- The problem: Every line of the data below that holds the string "interface" needs to be reported.

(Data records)
========

(* ===== verification/StrongActor.v ===== *)
(** * Strong actors: synchronous calls on fibers

    include/mola/strong_actor.hpp, with the synchronous calls of src/dispatcher.cpp
    (SendMsgToIntfAndRecv, CreateEvent, WaitForNotify, NotifyEvent) and the turn of
    Actor::execute and Module::invoke_message that runs an interface on a fiber.

    A synchronous interface runs on a stack of its own.  When it waits for a reply
    the context is saved and the worker goes on behind call_intf_on_fiber; the reply
    finds the fiber through the request context and resumes it.  User code is a
    tree of its blocking calls ([script]).  A saved context is what is left to do: the
    entry of the callback, or the continuation of a wait.  Jumping to a context whose
    stack frame is gone is a fault.

    The second part proves that this implements suspended activities: a table from
    request ids to continuations. *)
From stdpp Require Import base list gmap numbers.
From S2P Require Import Prelude ActorId Message Actor Module Dispatcher.

#[local] Arguments wrap : simpl never.

(** A message as an interface gets it: its metadata and, for a stream, the data. *)
Abbreviation message := (metadata * option Z)%type.

(** ** User code *)
Inductive script : Type :=
| Return (ret : option metadata)
| SendMsgToIntfAndRecv (mid intf inst : Z) (req : metadata) (k : Z -> option message -> script)
| WaitForNotify (k : option Z -> script)
| CreateEvent (k : metadata -> script)
| NotifyEvent (event : metadata) (data : option Z) (k : Z -> script)
| InstanceExit (rc : Z).

Inductive FiberState := INIT | RUNNING | SUSPEND | DEAD | FEXIT.

(** The saved context of a fiber; [Stale]: its stack frame was left. *)
Inductive context :=
| Spawn (sc : script)
| InWait (k : option message -> script)
| Stale.

(** What m_retval points to. *)
Inductive retval :=
| RNull
| RInput (m : message)
| RResult (ret : option metadata)
| RExitCode (rc : Z).

Record fiber := MkFiber {
  f_id : Z;
  f_context : context;
  f_retval : retval;
  f_status : FiberState
}.

(** The address of a fiber goes to Fiber::spawn in two arguments of type int, since
    makecontext passes nothing else. *)
Definition HIGH (p : Z) : Z := u32 (Z.shiftr p 32).
Definition LOW (p : Z) : Z := u32 (Z.land p 0xffffffff).
Definition MERGE (low high : Z) : Z := Z.lor (u64 (Z.shiftl high 32)) low.
Definition to_int (z : Z) : Z := if z <? 2 ^ 31 then z else z - 2 ^ 32.

(** The fiber that spawn(low, high) runs, from the call of makecontext in init *)
Definition spawned (p : Z) : Z := MERGE (u32 (to_int (LOW p))) (u32 (to_int (HIGH p))).

(** The part of a FiberReqCtx that a RequestContext does not have, with the saved
    user context. *)
Record fiber_ctx := MkFiberCtx { fc_ctx : option Z; fc_fiber : Z }.

(** [s_fiber_ctx]: the request contexts that are FiberReqCtx; the initiators are
    in [s_reqs].  [s_cur_ctx] is m_current_ctx, by its id.  [s_thread] is
    m_thread_state: the fiber that the frame of call_intf_on_fiber serves which
    saved it, None when that frame has returned. *)
Record strong := MkStrong {
  s_reqs : reqs;
  s_fiber_ctx : gmap Z fiber_ctx;
  s_fibers : gmap Z fiber;
  s_next : Z;
  s_current_fiber : option Z;
  s_cur_msg : option metadata;
  s_cur_ctx : option Z;
  s_thread : option Z;
  s_disp : dstate
}.

Definition set_fiber (a : Z) (f : fiber) (s : strong) : strong :=
  MkStrong (s_reqs s) (s_fiber_ctx s) (<[a := f]> (s_fibers s)) (s_next s) (s_current_fiber s)
    (s_cur_msg s) (s_cur_ctx s) (s_thread s) (s_disp s).
Definition set_current_fiber (c : option Z) (s : strong) : strong :=
  MkStrong (s_reqs s) (s_fiber_ctx s) (s_fibers s) (s_next s) c (s_cur_msg s) (s_cur_ctx s)
    (s_thread s) (s_disp s).
Definition set_thread (t : option Z) (s : strong) : strong :=
  MkStrong (s_reqs s) (s_fiber_ctx s) (s_fibers s) (s_next s) (s_current_fiber s) (s_cur_msg s)
    (s_cur_ctx s) t (s_disp s).
Definition set_disp (a : reqs) (d : dstate) (s : strong) : strong :=
  MkStrong a (s_fiber_ctx s) (s_fibers s) (s_next s) (s_current_fiber s) (s_cur_msg s)
    (s_cur_ctx s) (s_thread s) d.
Definition set_current (m : option metadata) (c : option Z) (s : strong) : strong :=
  MkStrong (s_reqs s) (s_fiber_ctx s) (s_fibers s) (s_next s) (s_current_fiber s) m c
    (s_thread s) (s_disp s).

Definition set_state (st : FiberState) (f : fiber) : fiber :=
  MkFiber (f_id f) (f_context f) (f_retval f) st.
Definition set_retval (r : retval) (f : fiber) : fiber :=
  MkFiber (f_id f) (f_context f) r (f_status f).
Definition set_context (c : context) (f : fiber) : fiber :=
  MkFiber (f_id f) c (f_retval f) (f_status f).

Definition is_suspend (f : fiber) : bool := match f_status f with SUSPEND => true | _ => false end.
Definition is_init (f : fiber) : bool := match f_status f with INIT => true | _ => false end.
Definition is_dead (f : fiber) : bool := match f_status f with DEAD => true | _ => false end.
Definition is_exit (f : fiber) : bool := match f_status f with FEXIT => true | _ => false end.

(** get_current_ctx *)
Definition current_ctx (s : strong) : option reqctx := s_cur_ctx s ≫= fun r => find_req_ctx r (s_reqs s).

(** get_fiber_reqid *)
Definition get_fiber_reqid (s : strong) : outcome Z :=
  match s_current_fiber s with
  | None => mret 0
  | Some a => f ← deref (s_fibers s !! a); mret (f_id f)
  end.

(** MOLA_SET_UCTX(m_thread_state): the frame that saved the context must exist. *)
Definition switch_to_thread (s : strong) : outcome strong := _ ← deref (s_thread s); mret s.

(** The part of wait_response behind MOLA_GET_UCTX, which runs again when the context is
    resumed: None when it switched to the worker, otherwise the response. *)
Definition wait_resumed (s : strong) : outcome (option (option message) * strong) :=
  a ← deref (s_current_fiber s);
  f ← deref (s_fibers s !! a);
  if is_suspend f then
    let s := set_fiber a (set_retval RNull (set_state RUNNING f)) s in
    match f_retval f with
    | RNull => mret (Some None, s)
    | RInput m => mret (Some (Some m), s)
    | _ => Fault BadDeref
    end
  else
    s ← switch_to_thread (set_current_fiber None s); mret (None, s).

(** wait_response, for a caller that goes on with [k]. *)
Definition wait_response (k : option message -> script) (s : strong)
  : outcome (option (option message) * strong) :=
  _ ← mola_assert (bool_decide (is_Some (s_current_fiber s)));
  a ← deref (s_current_fiber s);
  f ← deref (s_fibers s !! a);
  wait_resumed (set_fiber a (set_context (InWait k) f) s).

(** The send of SendMsgToIntfAndRecv *)
Definition send_and_recv (mid intf inst : Z) (req : metadata) (s : strong) : outcome (Z * strong) :=
  _ ← mola_assert (GET_REQ_ID inst =? 0);
  r ← get_fiber_reqid s;
  m ← deref (s_cur_msg s);
  '(ret, _, a, d) ← dispatch_request (new_ActorID (GET_NODE_ID inst) mid intf (GET_INST_ID inst))
    (set_reqid r req) (intf_id (target m)) (current_ctx s) (s_cur_msg s) (s_reqs s) (s_disp s);
  mret (ret, set_disp a d s).

(** What SendMsgToIntfAndRecv returns with the response of the wait. *)
Definition recv_result (k : Z -> option message -> script) (res : option message) : script :=
  match res with None => k (-1) None | Some m => k 0 (Some m) end.

(** What WaitForNotify returns: the data inside the wrapper, if that is a stream. *)
Definition notify_result (k : option Z -> script) (res : option message) : script :=
  k (res ≫= fun m => if data_type m.1 =? TYPE_STREAM then m.2 else None).

(** CreateEvent: a stream without data, addressed to the current interface. *)
Definition create_event (s : strong) : outcome metadata :=
  self ← deref (d_current (s_disp s));
  m ← deref (s_cur_msg s);
  r ← get_fiber_reqid s;
  mret (set_response (set_reqid r
    (set_target (set_intf_id (intf_id (target m)) self)
      (set_size 0 (set_data_type TYPE_STREAM zero_meta))))).

(** NotifyEvent; the data travels with the message. *)
Definition notify_event (event : metadata) (s : strong) : outcome (Z * strong) :=
  self ← deref (d_current (s_disp s));
  '(ret, _, d) ← dispatch_msg (set_sender self (set_data_type TYPE_STREAM event)) (s_disp s);
  mret (ret, set_disp (s_reqs s) d s).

========

- Solution to the problem:
    Actor::execute and Module::invoke_message that runs an interface on a fiber.
    A synchronous interface runs on a stack of its own.  When it waits for a reply
(** A message as an interface gets it: its metadata and, for a stream, the data. *)
(** CreateEvent: a stream without data, addressed to the current interface. *)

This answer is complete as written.